* [Required work]: Below are some records. Copy every line in them that holds "partial".

(Stored items)
(** A rename that returned with the source in place leaves a directory at
    the previous location when that location lies on the way to the new
    one. *)
Lemma rename_into_leaves_directory (src : abspath) (old tgt : Path.joined)
    (fs : filesystem) (content : string) :
  Path.components old `prefix_of` Path.dirname_joined tgt ->
  FS.stat fs src = Some (File content) ->
  src <> Path.components old ->
  (rename_into src old tgt fs).1 = true ->
  FS.stat (rename_into src old tgt fs).2 (Path.components old) = Some Dir.
Proof.
  intros Hway Hsrc Hne. unfold rename_into.
  assert (Hsrc1 : FS.stat (remove_at old fs).2 src = Some (File content)).
  { destruct src as [| a src]; [discriminate Hsrc |]. cbn [FS.stat] in *.
    rewrite remove_at_frame; assumption. }
  destruct (remove_at old fs) as [[|] fs1]; cbn [fst snd] in *;
    [| discriminate].
  rewrite (existsSync_file _ _ _ Hsrc1).
  pose proof (mkdir_p_way (Path.dirname_joined tgt) fs1 (Path.components old))
    as Hdir.
  destruct (FS.mkdir_p (Path.dirname_joined tgt) fs1) as [[|] fs2];
    cbn [fst snd] in *; [| discriminate].
  specialize (Hdir eq_refl Hway). intros Hcp.
  destruct (cp_to_cases src tgt fs2) as [Hcase | Hcase];
    rewrite Hcase in Hcp |- *; [| discriminate Hcp].
  destruct (cp_effect src (Path.components tgt) fs2)
    as [[_ Hfail] | (dst & content' & Heq & _ & _ & Hdst & _ & Hpre)];
    [congruence |].
  rewrite Heq. cbn [snd]. unfold FS.is_dir in Hdir.
  destruct (Path.components old) as [| a old'] eqn:Hold; [reflexivity |].
  cbn [FS.stat] in *.
  rewrite lookup_insert_ne.
  - destruct (fs2 !! (a :: old')) as [[x |] |]; congruence.
  - intros Heq'. symmetry in Heq'. revert Heq'.
    eapply prefix_of_dirname_shorter; eauto.
Qed.
(** * The warehouse extracts of [01-download_data.py]

    The script holds seven routines.  Each one sends a fixed SQL statement to
    the warehouse, turns the answer into a data frame and writes the frame to a
    CSV file under the raw or the processed directory.  The queries are
    embedded as functions on the two source tables (bags of rows, kept as
    lists), the routines as computations over a file system that may raise. *)

From stdpp Require Import base decidable option list strings pretty.
From stdpp Require Import sorting gmap.
From Stdlib Require Import ZArith Lia.

Open Scope Z_scope.

(** ** SQL values *)

(** A cell of a result set, as it reaches the data frame.  Columns that the
    queries compute with are typed ([option Z], [option string], ...; [None]
    is NULL); columns that are only carried along hold a [value], their SQL
    type being of no consequence. *)
Inductive value :=
  | Null
  | Int (z : Z)
  | Str (s : string)
  | Bool (b : bool)
  | Date (year month day : Z).

Record date := { year : Z; month_of_year : Z; day : Z }.

Definition of_int (x : option Z) : value := from_option Int Null x.
Definition of_str (x : option string) : value := from_option Str Null x.
Definition of_bool (x : option bool) : value := from_option Bool Null x.
Definition of_date (x : option date) : value :=
  from_option (λ d, Date (year d) (month_of_year d) (day d)) Null x.

(** ** Three-valued conditions

    A comparison with NULL is NULL; WHERE, HAVING and ON keep a row only when
    the condition is TRUE. *)
Definition sql_cmp (test : Z → Z → bool) (a b : option Z) : option bool :=
  match a, b with
  | Some x, Some y => Some (test x y)
  | _, _ => None
  end.

Definition sql_gt : option Z → option Z → option bool := sql_cmp Z.gtb.
Definition sql_ge : option Z → option Z → option bool := sql_cmp Z.geb.
Definition sql_le : option Z → option Z → option bool := sql_cmp Z.leb.
Definition outcome_of {A} (w : World) (r : result A) : outcome A :=
  match r with
  | Ret a m l evs => Returns a (after w m l evs)
  | Exit c m l evs => Exits c (after w m l evs)
  | Panic v m l evs => Panics v (after w m l evs)
  end.

Definition close_failed : event :=
  Println (VStr "Vault raft snapshot file failed to close").

(** The snapshot stage once it has a client, by the answers of the
    operating system and of the cluster. *)
Definition snapshot_result (sc : Scenario) (tok path : string)
    (m : gmap string (list byte)) (l : list File) (evs : list event)
  : result (option nat * option error) :=
  let f := length l in
  let opened := OpenFile path SNAPSHOT_FLAG in
  match open_denied sc path SNAPSHOT_FLAG with
  | Some e =>
      Ret (None, Some (PathError "open" path e)) m l
        (evs ++ [opened;
                 Println (VStr ("snapshot file at " +:+ path
                                +:+ " could not be created"));
                 Println (VErr (PathError "open" path e))])
  | None =>
      match stream_result sc with
      | StreamOk =>
          let payload := snapshot_payload sc in
          let l' := l ++ [mkFile path SNAPSHOT_FLAG (length payload) true] in
          let done := [opened; RaftSnapshot tok; Close (Some f)] in
          match close_error sc f with
          | None => Ret (Some f, None) (<[path := payload]> m) l' (evs ++ done)
          | Some e =>
              Exit 1 (<[path := payload]> m) l'
                (evs ++ done
                 ++ [close_failed; Fatalln (VErr (PathError "close" path e))])
          end
      | StreamError n e =>
          let partial := take n (snapshot_payload sc) in
          Exit 1 (<[path := partial]> m)
            (l ++ [mkFile path SNAPSHOT_FLAG (length partial) true])
            (evs ++ [opened; RaftSnapshot tok; Close (Some f);
                     Println (VStr "Vault Raft snapshot invocation failed");
                     Println (VErr e);
                     Close (Some f);
                     close_failed;
                     Fatalln (VErr (PathError "close" path ErrClosed))])
      end
  end.

(** [vaultRaftSnapshot] of src/main.go: a guard (client, token length)
    before the snapshot stage. *)
Definition guarded_snapshot_result (sc : Scenario) (config : MainGo.VaultConfig)
    (m : gmap string (list byte)) (l : list File) (evs : list event)
  : result (option nat * option error) :=
  let called := NewClient (MainGo.vaultAddr config) in
  match client_error sc with
  | Some e =>
      Ret (None, Some e) m l
        (evs ++ [called; Println (VStr "Vault client failed to initialize");
                 Println (VErr e)])
  | None =>
      if negb (len (MainGo.token config) =? 26)
      then Ret (None, Some (errors_New "The Vault token is invalid")) m l
             (evs ++ [called])
      else snapshot_result sc (MainGo.token config) (MainGo.snapshotPath config)
             m l (evs ++ [called; SetToken (MainGo.token config)])
  end.
(** X2: the only exceptions [slice_frames] raises are [ValueError] and
    [OverflowError]; the division [start / sr] never fails, because a zero
    sample rate makes the hop zero and [range] fails first. *)
Theorem slice_frames_raises_only {A : Type} (audio : list A) sr fs hs e :
  slice_frames audio sr fs hs = Raise e ->
  e = ValueError \/ e = OverflowError.
Proof.
  intros Hs.
  destruct (secs_to_samples fs sr) as [fl|e'] eqn:Hf.
  2:{ unfold slice_frames in Hs. rewrite Hf in Hs. injection Hs as <-.
      exact (secs_to_samples_raises _ _ _ Hf). }
  destruct (secs_to_samples hs sr) as [hl|e'] eqn:Hh.
  2:{ unfold slice_frames in Hs. rewrite Hf, Hh in Hs. injection Hs as <-.
      exact (secs_to_samples_raises _ _ _ Hh). }
  rewrite (slice_frames_unfold _ _ _ _ _ _ Hf Hh) in Hs.
  destruct (Z.ltb_spec (Z.of_nat (length audio)) fl); [discriminate|].
  unfold py_range in Hs. destruct (Z.eqb_spec hl 0).
  - injection Hs as <-. now left.
  - cbn [Py.bind] in Hs.
    assert (Hsr : sr <> 0).
    { intros ->. apply secs_to_samples_sr0 in Hh. contradiction. }
    rewrite (slice_loop_ok audio sr fl _ Hsr) in Hs. discriminate.
Qed.

Lemma slice_frames_raises_only_witness :
  ValueError = ValueError \/ ValueError = OverflowError.
Proof.
  apply (slice_frames_raises_only [1; 2; 3] 16000
           (float_lit 1 10000) (float_lit 5 100000)).
  vm_compute. reflexivity.
Defined.
(** * H.235 media encryption engine (h235crypto.cxx)

    A shallow embedding of [H235CryptoHelper], [H235CryptoEngine] and
    [H235Session] and the properties of the padding policy, the relaxed
    final block, the IV tiling and the key sizing, of ciphertext stealing
    and of the update in several calls, and of the session from its
    creation through the transport of the media key to the frames.

    Conventions of the embedding.
    - [unsigned char] is [Byte.byte]; a buffer is a [list byte]; a pointer
      [p + k] into a buffer is [skipn k p]; [int], [unsigned] and [PINDEX]
      are [Z].  Payload lengths are RTP frame sizes, far from the range of
      [int], so no wrap-around occurs in any length computation.
    - An output pair [(out, *outl)] is returned as the list of the [*outl]
      bytes written at [out]; state reached through [this] or through a
      context pointer is passed in and returned.
    - A null pointer is [None]; dereferencing it, or dividing by zero, makes
      the engine operation return [None].
    - The AES block functions, the OID string constants of the headers, the
      build option [H323_H235_AES256] and the Diffie-Hellman computation
      are not part of h235crypto.cxx: they are variables of the section.
      So is what [EVP_Cipher] returns on success, 1 or the number of bytes
      written, which differs between the versions of OpenSSL; the helper
      returns 0 where the call returns 0.
    - Of [RTP_DataFrame] (rtp.h) the record keeps what the session reads
      and writes: the header bytes from the sequence number on, the padding
      bit and the payload.  The in-place frame functions, which go through
      the member [m_ivSequence] and read [m_frameBuffer] beyond what the
      engine reports as written, are not embedded. *)

From Stdlib Require Import String.
From Stdlib Require Import ZArith List Lia Bool.
From Stdlib Require Import Strings.Byte.
Import ListNotations.
Open Scope Z_scope.

(** ** Bytes and buffers *)

Definition byte_to_Z (b : byte) : Z := Z.of_N (Byte.to_N b).

Definition byte_of_Z (z : Z) : byte :=
  match Byte.of_N (Z.to_N z) with
  | Some b => b
  | None => x00
  end.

* [Exercise response]:
          let partial := take n (snapshot_payload sc) in
          Exit 1 (<[path := partial]> m)
            (l ++ [mkFile path SNAPSHOT_FLAG (length partial) true])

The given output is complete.